When I was starting my professional career, I drove a ten-year-old Nissan Sentra. It was serviceable, but it had problems; if I wanted to accelerate uphill I had to turn off the air conditioner. The back window could not be rolled down…actually it could, but it could not be rolled up again unless two people were involved: one to press their hands against the inside and outside and sort of pull up, and one to roll.
I could have spent more money and gotten a better car, of course, but I wanted to save money for a house, and I was willing to endure the problems that driving a semi-crappy car entailed.
The effect of the ACA is to say, in effect, “We’re not going to let you drive a crappy car. You must have a car that meets these certain minimum standards.”
And that is, of course, within the purview of government to do. We already tell people, “We’re not going to let you work for less than this minimum wage, even if you are willing to. You may not have any job as a result, but any job you do have will be minimally compliant with this wage floor.”
So we can certainly tell people, “You can no longer accept that old insurance policy. You must have one that meets these minimums.”
I have two objections to this, though. The first is one of personal freedom: I admit the government has the power to mandate such things; I feel they should not.
The second is that during the debate about the adoption of the ACA, people expressed fear that something like this would happen. And the President’s response was that such a fear was unwarranted: if you like your current plan, he famously intoned, you can keep it. He did not allude to the fact that this was not true unless your current plan met the minimum standard the government wished to enforce.
Still, elections have consequences. If you elect a candidate who promises to push for health care reform, no one should be all that shocked to discover that he in fact pushes for health care reform.

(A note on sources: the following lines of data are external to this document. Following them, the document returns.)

(* ===== verification/ControllerProc.v ===== *)
(** * The controller's process ([tailsvc-controller/src/main.rs], [lib.rs])

    The start of the process, the bootstrap of the integration tests, and the
    refresh of the DNS table the two share.  What the file system, SQLite and the
    sockets answer is given. *)
From S2P Require Import Prelude RustStr Net Externals Common Concrete Store StoreInv Config Backup Registry Sessions.
From S2P Require Import State Probe Controller ControllerSpec SockAddr Dns DnsProc.
From Stdlib Require Import Ascii.
#[local] Open Scope Z_scope.

Section process.
Context `{Argon2} `{Base64} `{Chrono} `{HeaderCrate} `{DnsName}.

(** [refresh_dns_registry] of lib.rs, in one piece. *)
Definition refresh_dns_registry (now : Z) : SE AppState Failure unit :=
  ttl ← lease_ttl;
  routes ← storage_op ApiStorage (active_dns_routes ttl now);
  modify (λ st, set_registry (replace (registry_map routes) (registry st)) st).

(** ** [main] *)

(** What [main] finds: the configuration, the directory of the database, the
    opened and migrated database, the password file, the clock at the first
    refresh, and whether the API's address can be bound. *)
Record MainEnv := mk_main {
  me_cfg : result string ControllerConfig;
  me_dir : result string unit;
  me_open : string → result string Db;
  me_dev_defaults : bool;
  me_read : string → result string string;
  me_now : Z;
  me_bind : SocketAddr → result string unit;
}.
(** The state it serves, and the backups it keeps, if any. *)
Inductive MainResult :=
| MainExit (msg : string)
| MainPanic
| MainServes (st : AppState) (backups : option (Z * nat)).

Definition controller_main (e : MainEnv) : MainResult :=
  match (c ← map_err (λ m, "load config: " +:+ m) (me_cfg e);
         _ ← map_err (λ m, "create storage dir: " +:+ m) (me_dir e);
         db ← map_err (λ m, "storage: " +:+ m) (me_open e (st_sqlite_path (cfg_storage c)));
         Ok (c, db)) with
  | Err m => MainExit m
  | Ok (c, db) =>
      match boot (me_dev_defaults e) (me_read e) db c (me_now e) with
      | None => MainPanic
      | Some (Err m) => MainExit ("app state: " +:+ m)
      | Some (Ok st) =>
          match me_bind e (api_listen (cfg_api c)) with
          | Err m => MainExit ("bind api: " +:+ m)
          | Ok _ => MainServes st (backup_task (cfg_backup c))
          end
      end
  end.

(** ** [ControllerBootstrap::start_test] *)

Definition test_config (api_listen dns_listen : SocketAddr) (upstream : SocketAddr) (sqlite_path : string)
    : ControllerConfig :=
  mk_controller_config
    (mk_dns_config dns_listen [upstream] 5 2000 300 30 5000)
    (mk_api_config api_listen None "/nonexistent-use-inline" "admin" 86400)
    (mk_storage_config sqlite_path) (mk_lease_config 20 90)
    (mk_backup_config false (bk_dir default_backup) (bk_interval_seconds default_backup) (bk_keep default_backup))
    (mk_security [] []).

Definition set_admin (password username : string) (st : AppState) : AppState :=
  mk_state (storage st) (registry st) (cfg st) password username (sessions st) (dns_up st).

(** The ports [free_port] found and whether the API's is still free. *)
Definition start_test (dev_defaults : bool) (read : string → result string string) (db : Db)
    (api_listen dns_listen : SocketAddr) (sqlite_path admin_token : string) (now : Z)
    (bind : result string unit) : result string AppState :=
  upstream ← ok_or (parse_socket_addr "1.1.1.1:53") "parse upstream: invalid socket address syntax";
  let c := test_config api_listen dns_listen upstream sqlite_path in
  storage ← ok_or (connect db sqlite_path (agent_ttl_seconds (cfg_leases c))) "storage";
  st ← new_state dev_defaults read storage new_registry c;
  let st := set_dns_up true (set_admin admin_token "admin" st) in
  st ← match refresh_dns_registry now st with
       | (Ok _, st') => Ok st'
       | (Err _, _) => Err "refresh"
       end;
  _ ← new_server (dns_server_config (cfg_dns c));
  _ ← bind;
  Ok st.

(** ** Lemmas *)

Lemma refresh_dns_registry_run now st : refresh_dns_registry now st = refresh_dns now st.
Proof.
  unfold refresh_dns_registry, refresh_dns, refresh_read. rewrite !SE_bind_run.
  by destruct (lease_ttl st) as [[ttl|] st1].
Qed.

Lemma refresh_keeps now st : admin_password (refresh_dns now st).2 = admin_password st.
Proof. unfold refresh_dns. rewrite SE_bind_run, refresh_read_run. by destruct (ttl_of st). Qed.

Lemma refresh_keeps_up now st : dns_up (refresh_dns now st).2 = dns_up st.
Proof. unfold refresh_dns. rewrite SE_bind_run, refresh_read_run. by destruct (ttl_of st). Qed.

(** A controller that serves has a DNS table in step with its storage and expects
    the password of its file, or the development one. *)
Lemma controller_main_serves e st backups c db :
  controller_main e = MainServes st backups → me_cfg e = Ok c →
  me_open e (st_sqlite_path (cfg_storage c)) = Ok db →
  db_of st = db ∧ cfg st = c ∧ sessions st = new_sessions (Z.max (api_session_ttl_seconds (cfg_api c)) 300 * 1000000000)
  ∧ dns_in_sync (me_now e) st ∧ load_admin_password (me_dev_defaults e) (me_read e) c = Ok (admin_password st)
  ∧ backups = backup_task (cfg_backup c).
Proof.
  unfold controller_main. intros Hm Hc Hd. rewrite Hc in Hm. cbn [map_err mbind result_bind] in Hm.
  destruct (me_dir e); [|done]. cbn [map_err mbind result_bind] in Hm. rewrite Hd in Hm.
  cbn [map_err mbind result_bind] in Hm. unfold boot, connect in Hm.
  destruct (duration_seconds _) as [ttl|] eqn:Ht; [|done]. cbn [mbind option_bind] in Hm.
  unfold new_state in Hm.
  destruct (load_admin_password _ _ _) as [pw|] eqn:Hpw; [|done]. cbn [mbind result_bind] in Hm.
  destruct (me_bind e _); [|done]. injection Hm as <- <-. unfold ignore. cbn [snd].
  match goal with |- context [refresh_dns (me_now e) ?x] => pose proof (refresh_keeps (me_now e) x) as Hk;
    destruct (refresh_dns_sync (me_now e) x) as [(st2 & Hr & Hdb & Hcf & Hse & Hs)|[Hn _]] end.
  - rewrite Hr in *. cbn [snd] in *. by rewrite Hdb, Hcf, Hse, Hk.
  - unfold ttl_of in Hn. cbn in Hn. congruence.
Qed.
(** The bootstrap of the tests works with the development password only: its
    password file does not exist. *)
Lemma start_test_ready read db api_listen dns_listen path token now :
  is_ok (read "/nonexistent-use-inline") = false →
  (∃ m, start_test false read db api_listen dns_listen path token now (Ok tt) = Err m)
  ∧ ∃ st, start_test true read db api_listen dns_listen path token now (Ok tt) = Ok st
      ∧ db_of st = db ∧ dns_up st = true ∧ admin_password st = token ∧ dns_in_sync now st.
Proof.
  intros Hr. unfold start_test. assert (parse_socket_addr "1.1.1.1:53" =
    Some (mk_addr (V4 (mk_ipv4 1 1 1 1)) 53)) as -> by (vm_compute; reflexivity).
  cbn [ok_or mbind result_bind]. unfold connect. change (duration_seconds _) with (Some 90000000000).
  cbn [ok_or mbind result_bind option_bind]. unfold new_state, load_admin_password.
  cbn [test_config cfg_api api_admin_password_file api_admin_token_file default].
  destruct (read "/nonexistent-use-inline") as [|m]; [done|]. cbn [mbind result_bind]. split; [by eexists|].
  match goal with |- context [refresh_dns_registry now ?x] => rewrite (refresh_dns_registry_run now x);
    pose proof (refresh_keeps now x) as Hk;
    destruct (refresh_dns_sync now x) as [(st2 & Hrf & Hdb & _ & _ & Hs)|[Hn _]]; [|done];
    pose proof (refresh_keeps_up now x) as Hu end.
  rewrite Hrf in *. cbn [snd mbind result_bind new_server] in *. exists st2. rewrite Hdb, Hk, Hu. by split.
Qed.
End process.
(** [s] after no member of the class, after one, after two, and so on as
    long as members follow one another. *)
Fixpoint reaches (cls : list string) (fuel : nat) (s : string)
  : list string :=
  s :: match fuel with
       | O => []
       | S fuel' =>
           match member_width cls s with
           | O => []
           | S n => reaches cls fuel' (drop (S n) s)
           end
       end.

(** The first success of [k] on the elements of [l], in order. *)
Fixpoint first_of {R : Type} (k : string -> option R) (l : list string)
  : option R :=
  match l with
  | [] => None
  | x :: l' =>
      match k x with
      | Some r => Some r
      | None => first_of k l'
      end
  end.

Section Matcher.

(** The [i] flag. *)
Variable ignoreCase : bool.

Definition same_char (a b : ascii) : bool :=
  if ignoreCase then Ascii.eqb (upper_char a) (upper_char b)
  else Ascii.eqb a b.

(** What is left of [s] after the literal [p], if [s] starts with it. *)
Fixpoint after_literal (p s : string) : option string :=
  match p, s with
  | EmptyString, _ => Some s
  | String a p', String b s' =>
      if same_char a b then after_literal p' s' else None
  | String _ _, EmptyString => None
  end.

(** Try the continuation after [n] characters, then after [n - 1], down
    to [atleast]. *)
Fixpoint backtrack {R : Type} (k : string -> option R) (s : string)
    (atleast n : nat) : option R :=
  match k (drop n s) with
  | Some r => Some r
  | None =>
      match n with
      | O => None
      | S n' => if (n' <? atleast)%nat then None else backtrack k s atleast n'
      end
  end.

Fixpoint exec {R : Type} (r : regex) (s : string) (cap : option string)
    (k : string -> option string -> option R) : option R :=
  match r with
  | Lit p =>
      match after_literal p s with
      | Some rest => k rest cap
      | None => None
      end
  | Rep p atleast =>
      if (run p s <? atleast)%nat then None
      else backtrack (fun rest => k rest cap) s atleast (run p s)
  | RepOf cls atleast =>
      first_of (fun rest => k rest cap)
        (rev (skipn atleast (reaches cls (String.length s) s)))
  | Cap r' =>
      exec r' s cap
        (fun rest _ =>
           k rest (Some (take (String.length s - String.length rest) s)))
  | Alt r1 r2 =>
      match exec r1 s cap k with
      | Some x => Some x
      | None => exec r2 s cap k
      end
  | Seq r1 r2 => exec r1 s cap (fun rest c => exec r2 rest c k)
  end.

(** The first position of [s] at which [r] matches, with its capture. *)
Fixpoint search (r : regex) (s : string) : option (option string) :=
  match exec r s None (fun _ c => Some c) with
  | Some c => Some c
  | None =>
      match s with
      | EmptyString => None
      | String _ s' => search r s'
      end
  end.

End Matcher.

(** [s.match(r)] read at index 1: the text of the capture group of the
    first match, [None] when there is no match.  (In every expression of
    the actions the group takes part in each match.) *)
Definition match1 (ignoreCase : bool) (r : regex) (s : string)
  : option string :=
  match search ignoreCase r s with
  | Some (Some c) => Some c
  | _ => None
  end.

(** [a || b] on match results. *)
Definition orElse {A : Type} (a b : option A) : option A :=
  match a with
  | Some x => Some x
  | None => b
  end.

(** The character classes of the actions: [[:\s]] and [[-\d.]]. *)
Definition colon_or_space : list string := ":" :: white_space.
Definition number_char (c : ascii) : bool :=
  (code c =? 45)%nat || is_digit c || (code c =? 46)%nat.

Fixpoint seq (rs : list regex) : regex :=
  match rs with
  | [] => Lit EmptyString
  | [r] => r
  | r :: rs' => Seq r (seq rs')
  end.

End JS.

(* ================================================================== *)
(** * [crypto]: SHA-256 (FIPS 180-4) with hexadecimal output *)
(* ================================================================== *)

Module Crypto.

Local Open Scope Z_scope.

(** 32-bit words are integers reduced modulo [2^32]. *)
Definition word (x : Z) : Z := x mod 2 ^ 32.

Definition rotr (n x : Z) : Z :=
  Z.lor (Z.shiftr x n) (word (Z.shiftl x (32 - n))).

Definition xor3 (a b c : Z) : Z := Z.lxor (Z.lxor a b) c.
(** A volcano feed: one event with two geometries, the first with a
    null longitude, the second sound. *)
Definition eonet_unparsed : json :=
  JObj [("events",
         JArr [JObj [("title", JStr "Etna");
                     ("geometry",
                      JArr [JObj [("coordinates", JArr [JNull; JInt 10])];
                            JObj [("coordinates", JArr [JInt 20; JInt 10])]])]])].

(** The same two records as storms. *)
Definition nhc_unparsed : json :=
  JObj [("currentStorms",
         JArr [JObj [("lat", JStr "10N"); ("lon", JNull)];
               JObj [("lat", JStr "10N"); ("lon", JStr "20E")]])].

(** ** Predicates used in the further properties *)

(** A coordinate list that opens with two numbers. *)
Definition is_lonlat (c : json) : bool :=
  match c with
  | JArr (a :: b :: _) => is_number a && is_number b
  | _ => false
  end.

Definition is_finite (x : pyfloat) : bool :=
  match x with
  | Fin _ => true
  | _ => false
  end.

(** [x <= y] on finite floats. *)
Definition fle (x y : pyfloat) : Prop :=
  match x, y with
  | Fin a, Fin b => (a <= b)%Q
  | _, _ => False
  end.

(** ** The rings of [add_faded_circle]

    An item [FadedCircle] stands for the circles that the [try] branch
    of [add_faded_circle] adds; they are listed here. *)

(** One [folium.Circle] of the stack: the fraction [f] of the radius it
    is drawn with and its fill opacity. *)
Record ring : Type := { fraction : Q; fill_opacity : Q }.

(** The pass of the loop for one [i]: no circle when the opacity is at
    most 0.01 and the ring is not the last one. *)
Definition ring_at (steps : nat) (max_opacity : Q) (i : nat) : list ring :=
  let f := Qred (inject_Z (Z.of_nat (i + 1)) / inject_Z (Z.of_nat steps)) in
  let faded := (max_opacity * (1 - f * f))%Q in
  let opacity := if Qltb 0 faded then faded else 0%Q in
  if Qle_bool opacity (1 # 100) && (i <? steps - 1)%nat then []
  else [{| fraction := f; fill_opacity := opacity |}].

(** [steps = max(2, int(steps))], then the loop over [range(steps)]. *)
Definition faded_rings (steps : Z) (max_opacity : Q) : list ring :=
  let steps := Z.to_nat (Z.max 2 steps) in
  flat_map (ring_at steps max_opacity) (seq 0 steps).

(** A ring further out than another: a larger fraction of the radius
    and an opacity that is not larger. *)
Definition fades_towards (inner outer : ring) : Prop :=
  (fraction inner < fraction outer)%Q
  /\ (fill_opacity outer <= fill_opacity inner)%Q.

(** ** What a layer may hold *)

(** Every item drawn so far satisfies [Q]. *)
Definition all_items (Q : item -> Prop) (s : sst) : Prop :=
  Forall Q (drawn s).

(** The radii of the cyclone tables, in kilometres. *)
Definition cyclone_table_km : list Q :=
  [100; 120; 150; 200; 250; 300; 320; 350; 420; 500]%Q.

(** The items each block adds to its layer: their kind, their style
    and the range of their radius. *)
Definition layer_item (l : layer) (it : item) : Prop :=
  match l with
  | layer_radar =>
      exists host path, it = TileLayer host path /\ truthy path = true
  | layer_volcano =>
      (exists lat lon,
         it = FadedCircle lat lon (Fin 20000%R) "#B87333" 4 0.25)
      \/ (exists lat lon title,
            it = CircleMarker lat lon title /\ truthy title = true)
  | layer_nws =>
      exists f event detail geom,
        it = GeoJson f event detail
        /\ In event (map fst include_events)
        /\ py_get f "geometry" = Some geom
        /\ geom_bounds geom <> None
  | layer_spc_lsr =>
      exists lat lon kind,
        it = FadedCircle (Some lat) (Some lon) (Fin (spc_radius_m kind))
               (spc_color kind) 3 0.25
  | layer_quakes_area =>
      exists lat lon r,
        it = FadedCircle lat lon (Fin r) "#7B1FA2" 5 0.30
        /\ (2000 <= r <= 300000)%R
  | layer_fires_area =>
      exists lat lon r,
        it = FadedCircle lat lon (Fin r) "#E02D2D" 4 0.35
        /\ (150 <= r <= 2000)%R
  | layer_tc_areas =>
      exists lat lon km,
        it = FadedCircle (Some lat) (Some lon)
               (to_real (fmul (Fin km) (Fin 1000%Q))) "#0077BE" 5 0.25
        /\ In km cyclone_table_km
  end.

(** The circle and the marker the volcano block draws at one position. *)
Definition volcano_pair (p : option pyfloat * option pyfloat * json)
  : list item :=
  let '(lat, lon, title) := p in
  [ FadedCircle lat lon (Fin 20000%R) "#B87333" 4 0.25;
    CircleMarker lat lon title ].

(** The layer is a sequence of such pairs, one for each position
    counted. *)
Definition paired (s : sst) : Prop :=
  exists ps, drawn s = flat_map volcano_pair ps /\ tally s = List.length ps.

(** ** What the counts record *)

(** From a state that satisfies [J] the computation ends, by returning
    or by raising, in a state that satisfies [F]. *)
Definition reaches {A : Type} (J F : sst -> Prop) (m : M A) : Prop :=
  forall s, J s -> F (snd (m s)).

(** The value the counts hold under a key. *)
Definition keeps (k : string) (v : option nat) (s : sst) : Prop :=
  dict_find (counts s) k = v.

(** Inside a block that tallies: the counter is the number of items
    drawn, and the key still holds what it held before the block. *)
Definition tallies (k : string) (v0 : option nat) (s : sst) : Prop :=
  tally s = List.length (drawn s) /\ dict_find (counts s) k = v0.

(** After such a block: the key holds the number of items drawn, or
    still what it held before. *)
Definition counted (k : string) (v0 : option nat) (s : sst) : Prop :=
  dict_find (counts s) k = Some (List.length (drawn s))
  \/ dict_find (counts s) k = v0.

(** The key holds the number of items drawn. *)
Definition counts_drawn (k : string) (s : sst) : Prop :=
  dict_find (counts s) k = Some (List.length (drawn s)).

(** The keys of [counts] when [build_map] returns. *)
Definition count_keys : list string :=
  ["radar"; "nws"; "earthquakes"; "fires"; "storms"; "spc_lsr"].

(** ** [build_quick_map] *)

Section QuickMap.
Local Open Scope py_scope.

(** The radar block of the quick map: the one of [build_map] without
    the count. *)
Definition quick_radar_block (fetched : option json) : M unit :=
  maps <- lift fetched ;;
  host <- lift (py_get_default maps "host" (JStr "https://tilecache.rainviewer.com")) ;;
  radar <- lift (py_get_default maps "radar" (JObj [])) ;;
  past <- lift (py_get_default radar "past" (JArr [])) ;;
  nowcast <- lift (py_get_default radar "nowcast" (JArr [])) ;;
  frames <- lift (py_add (py_or past (JArr [])) (py_or nowcast (JArr []))) ;;
  frame <- (if truthy frames then lift (py_last frames) else ret JNull) ;;
  if truthy frame then
    path <- lift (py_get frame "path") ;;
    if truthy path then draw (TileLayer host path)
    else ret tt
  else ret tt.

(** [build_quick_map]: the map with the radar layer alone; it keeps no
    counts. *)
Definition build_quick_map (fetched : option json) : folium_map :=
  let (radar, _) := try_block (quick_radar_block fetched) [] in
  {| layers := [(layer_radar, radar)]; final_counts := [] |}.

End QuickMap.

(** Two computations that return the same and draw the same from states
    with the same items. *)
Definition same_layer {A : Type} (m1 m2 : M A) : Prop :=
  forall s1 s2,
    drawn s1 = drawn s2 ->
    fst (m1 s1) = fst (m2 s2) /\ drawn (snd (m1 s1)) = drawn (snd (m2 s2)).

(** An alerts answer with one tornado warning. *)
Definition tornado_warning : json :=
  JObj [("properties", JObj [("event", JStr "Tornado Warning")]);
        ("geometry",
         JObj [("type", JStr "Polygon");
               ("coordinates", JArr [JArr [JArr [JInt 1; JInt 2]]])])].

Definition nws_one_warning : http_result :=
  Response 200 (Some (JObj [("features", JArr [tornado_warning])])).

(** Two runs in which the source of one layer returned the same. *)
Definition same_source (l : layer) (f g : feeds) : Prop :=
  match l with
  | layer_radar => rainviewer f = rainviewer g
  | layer_volcano => eonet f = eonet g
  | layer_nws => nws_alerts f = nws_alerts g
  | layer_spc_lsr =>
      spc_tornado f = spc_tornado g /\ spc_wind f = spc_wind g
      /\ spc_hail f = spc_hail g
  | layer_quakes_area => usgs_results f = usgs_results g
  | layer_fires_area => firms f = firms g
  | layer_tc_areas => nhc f = nhc g
  end.

(** ** The children of a layer

    An item of the embedding is one call, of [add_faded_circle] or of
    an [add_to]; a call of [add_faded_circle] adds one [folium.Circle]
    for each ring of [faded_rings].  What a layer holds in folium are
    the children listed here. *)

Inductive child : Type :=
| Tile (host path : json)
| Circle (lat lon : option pyfloat) (radius_m : xreal) (color : string)
    (opacity : Q)
| Marker (lat lon : option pyfloat) (tooltip : json)
| Polygon (feature : json) (name : string) (tooltip_detail : json).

I don’t think, though, that it’s fair to dismiss the claims of the people who were told they could keep their plans, and now discover they can’t, by telling them that their new plan is more expensive but better. They didn’t want more expensive, any more than I wanted a big car payment back then. I was content to drive my so-so Nissan; they were content to have their so-so health plans. This thread asks for specific examples of people that experienced this kind of problem, and it seems to me you’re trying to defend the law that mandated the change rather than acknowledging that, for some people, it wasn’t what they were told would happen.